Mountweazel n. the phenomenon of false entries within dictionaries and works of reference. Often used as a safeguard against copyright infringement.
Peter Winceworth, a disaffected Victorian lexicographer, inserts false entries into a dictionary – violating and subverting the dictionary’s authority – in an attempt to assert some sense of individual purpose and artistic freedom. In the present day, Mallory, a young overworked and underpaid intern employed by the dictionary’s publishing house, is tasked with uncovering these entries before the work is digitised. As the novel progresses and their narratives combine, as Winceworth imagines who will find his fictional words in an unknown future and Mallory discovers more about the anonymous lexicographer’s life through the clues left in his fictitious entries, both discover how they might negotiate the complexities of an absurd, relentless, untrustworthy, hoax-strewn, undefinable life.

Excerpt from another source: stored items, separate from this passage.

(** * StorySoFar Reader: progressive-context chat contract

    A shallow embedding of the reader's core:
    - [services/geminiService.ts]: the context window, the prompt and the
      streaming loop of [generateAssistantResponse];
    - [services/documentUtils.ts]: [parsePdf] with its outline walk, and
      [parseEpub];
    - [App.tsx] and [components/ChatInterface.tsx]: the chat session
      ([handleSendMessage], [handleSubmit]) as an event-driven state machine.

    - [components/Reader.tsx] and [components/FileUpload.tsx]: moving
      between pages and the upload.

    JS arrays are lists, JS strings are [string] (code units below U+0100),
    integral JS numbers are [Z] (array positions and nesting levels are
    [nat]), the numbers of scrolling are binary64 floats.  What the browser,
    pdf.js, JSZip and the text generator compute is taken as input. *)

From Stdlib Require Import Ascii String QArith PrimFloat.
From stdpp Require Import base numbers list strings pretty sorting gmap.

Local Open Scope Z_scope.

(** ** The JavaScript runtime operations the sources use *)

Module Js.

Definition nl : string := String "010"%char EmptyString.
Definition dq : string := String "034"%char EmptyString.

(** [Array.prototype.join]: no separator for zero or one element. *)
Fixpoint join (sep : string) (l : list string) : string :=
  match l with
  | [] => EmptyString
  | x :: rest =>
      match rest with
      | [] => x
      | _ :: _ => x +:+ sep +:+ join sep rest
      end
  end.

(** A relative index of [slice]: a negative one counts from the end, and
    both ends saturate. *)
Definition clampIndex (len rel : Z) : Z :=
  if bool_decide (rel < 0) then Z.max (len + rel) 0 else Z.min rel len.

(** [Array.prototype.slice(start, end)]; [end_ = None] is an omitted
    second argument. *)
Definition slice {A} (l : list A) (start : Z) (end_ : option Z) : list A :=
  let len := Z.of_nat (length l) in
  let k := clampIndex len start in
  let final := clampIndex len (default len end_) in
  take (Z.to_nat (final - k)) (drop (Z.to_nat k) l).

(** Truthiness of a string that may be [undefined]. *)
Definition truthy (s : option string) : bool :=
  match s with
  | Some (String _ _) => true
  | _ => false
  end.

(** A [string] is a sequence of code units below U+0100, one [ascii]
    each.  Among these, the white space of [trim], of [parseInt] and of
    the class [\s] is tab, line feed, vertical tab, form feed, carriage
    return, space and the no-break space U+00A0. *)
Definition isWhiteSpace (c : ascii) : bool :=
  Ascii.is_space c || Ascii.eqb c "160"%char.

(** [String.prototype.trim] and [replace(/\s+/g, ' ')]. *)
Fixpoint trimStart (s : string) : string :=
  match s with
  | String c s' => if isWhiteSpace c then trimStart s' else s
  | EmptyString => EmptyString
  end.

Definition trim (s : string) : string :=
  String.rev (trimStart (String.rev (trimStart s))).

Fixpoint collapseSpaces (inRun : bool) (s : string) : string :=
  match s with
  | EmptyString => EmptyString
  | String c s' =>
      if isWhiteSpace c
      then (if inRun then collapseSpaces true s'
            else String " "%char (collapseSpaces true s'))
      else String c (collapseSpaces false s')
  end.
(** C4, amended: for every record, in binary64 arithmetic, the total
    income is wages + interest + dividends + capital gains + other income,
    added in this order and rounded after every addition, a falsy or
    absent other income counting as 0; the adjusted gross income is the
    total income minus the adjustments, whatever its sign; the taxable
    income is the larger of 0 and the adjusted gross income minus the
    deduction applied, which is the deductions of the record or else the
    standard deduction, and it is never negative.  A record whose
    adjustments exceed its income has a negative adjusted gross income. *)
Theorem income_lines_in_binary64 :
  (forall data,
     totalIncome data
       = wages data + interest data + dividends data + capitalGains data
         + or_else (otherIncome data) 0 /\
     (otherIncome data = None ->
      totalIncome data
        = wages data + interest data + dividends data + capitalGains data + 0) /\
     adjustedGrossIncome data
       = totalIncome data - or_else (adjustments data) 0 /\
     taxableIncome data
       = Math_max0 (adjustedGrossIncome data
                    - or_else (deductions data) (standardDeduction data)) /\
     (taxableIncome data <? 0) = false /\
     ((adjustedGrossIncome data - deductionApplied data <=? 0) = true ->
      taxableIncome data = 0) /\
     ((0 <? adjustedGrossIncome data - deductionApplied data) = true ->
      taxableIncome data = adjustedGrossIncome data - deductionApplied data)) /\
  (totalIncome (sample "single" 75000 None None) = 80050 /\
   adjustedGrossIncome (sample "single" 75000 (Some 5000) None) = 75050 /\
   taxableIncome (sample "single" 75000 (Some 5000) None) = 62100) /\
  (adjustedGrossIncome (sample "single" 20000 (Some 30000) None) = -4950 /\
   taxableIncome (sample "single" 20000 (Some 30000) None) = 0).
Proof.
  split; [|split; repeat split; reflexivity].
  intros data. split; [done|]. split; [by unfold totalIncome; intros ->|].
  split; [done|]. split; [done|].
  split; [apply Math_max0_not_negative|].
  split; [apply Math_max0_not_positive|apply Math_max0_positive].
Qed.

(** The amended C4 at a record whose deductions exceed its adjusted gross
    income: the taxable income is 0. *)
Lemma income_lines_in_binary64_witness :
  taxableIncome (sample "single" 5000 None None) = 0.
Proof.
  apply (proj1 income_lines_in_binary64 (sample "single" 5000 None None)).
  reflexivity.
Defined.

(** C5 does not hold as stated: a single filer with deductions -1000
    carries no deductions value greater than 0, yet the deduction applied
    is -1000 and not the 12950 of the table. *)
Lemma negative_deductions_replace_the_lookup :
  table_lookup "single" deduction_table = Some 12950 /\
  (0 <? -1000) = false /\
  deductionApplied (sample "single" 75000 None (Some (-1000))) = -1000 /\
  taxableIncome (sample "single" 75000 None (Some (-1000))) = 81050.
Proof. repeat split; reflexivity. Qed.

(** C5, amended: for a record whose filing status is one of the five of
    the table (single 12950, married_separate 12950, head_of_household
    19400, married_joint 25900, qualifying_widow 25900) the standard
    deduction is the table's value; the deduction applied is that value
    when the record has no deductions or deductions that are 0 or NaN, and
    the deductions of the record in every other case, when they are
    greater than 0 and when they are less; it is what the taxable income
    subtracts. *)
Theorem deduction_is_lookup_or_truthy_value data (v : float) :
  table_lookup (filingStatus data) deduction_table = Some v ->
  standardDeduction data = v /\
  (deductions data = None -> deductionApplied data = v) /\
  (forall d, deductions data = Some d ->
     ((d =? 0) = true \/ is_nan d = true -> deductionApplied data = v) /\
     ((0 <? d) = true \/ (d <? 0) = true -> deductionApplied data = d) /\
     ((d =? 0) = true \/ is_nan d = true \/ (0 <? d) = true \/ (d <? 0) = true)) /\
  taxableIncome data
    = Math_max0 (adjustedGrossIncome data - or_else (deductions data) v).
Proof.
  intros Hv. pose proof (standardDeduction_lookup data v Hv) as Hs.
  split; [done|]. unfold taxableIncome, deductionApplied. rewrite Hs.
  split; [by intros ->|]. split; [|done].
  intros d ->. split; [apply or_else_falsy|]. split; [apply or_else_truthy|].
  destruct (sign_cases d); auto.
Qed.

(** The amended C5 at a single filer with deductions 0 and with deductions
    15000. *)
Lemma deduction_is_lookup_or_truthy_value_witness :
  deductionApplied (sample "single" 75000 None (Some 0)) = 12950 /\
  deductionApplied (sample "single" 75000 None (Some 15000)) = 15000.
Proof.
  split.
  - destruct (deduction_is_lookup_or_truthy_value
                (sample "single" 75000 None (Some 0)) 12950 eq_refl)
      as (_ & _ & H & _).
    destruct (H 0 eq_refl) as [H0 _]. apply H0. by left.
  - destruct (deduction_is_lookup_or_truthy_value
                (sample "single" 75000 None (Some 15000)) 12950 eq_refl)
      as (_ & _ & H & _).
    destruct (H 15000 eq_refl) as (_ & H1 & _). apply H1. by left.
Defined.

(** C10 does not hold as stated: the record with the filing status
    [Single] and deductions -1000 supplies no deductions greater than 0,
    yet the deduction applied is -1000 and not 25900. *)
Lemma other_status_negative_deductions :
  standardDeduction (sample "Single" 75000 None (Some (-1000))) = 25900 /\
  (0 <? -1000) = false /\
  deductionApplied (sample "Single" 75000 None (Some (-1000))) = -1000.
Proof. repeat split; reflexivity. Qed.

Braiding together contemporary and historical narratives, the novel explores themes of trust, agency and creativity, celebrating the rigidity, fragility and absurdity of language.
The Liar’s Dictionary is an enjoyable debut novel which presents to the reader two narratives, one set a hundred years ago featuring Peter Winceworth, a lexicographer who is working on the ‘S’ section of Swanby’s new dictionary, and the present day narrative which features Mallory, who works at modern-day Swanby’s. She has been tasked with finding Mountweazels – false words which have been added to dictionaries to protect against copyright infringements. There follows a playful, charming journey into Winceworth’s life and why he decided to place these ‘mountweazels’ into the text, and Mallory’s discoveries as she finds more and more among the pages of the Swanby dictionary, and tries to work out why he felt so inclined as to place them there in the first place!
It’s interesting seeing both Mallory and Peter’s side to the story. I loved the little references to words not yet invented in the past timeframe – the idea of needing a word to describe that feeling when you’ve drunk too much alcohol and feel wretched the next day made me smile.
Each (alphabetical) chapter sits under a different word, and I loved learning about these and other strange and fascinating words which are included throughout. This was definitely my favourite part, and reminded me why I enjoy learning more about etymology.
There are also some strange parts to this story, and I’m not sure I completely ‘got’ the ending (I don’t know if I missed some significance there), but I really liked the way Eley Williams crafted this book. There’s a real love on English and all its quirks from the author peppered throughout its pages, which made for an interesting and entertaining read.
Many thanks to the publisher, Cornerstone, for providing a copy of this book on which I chose to write an honest and unbiased review.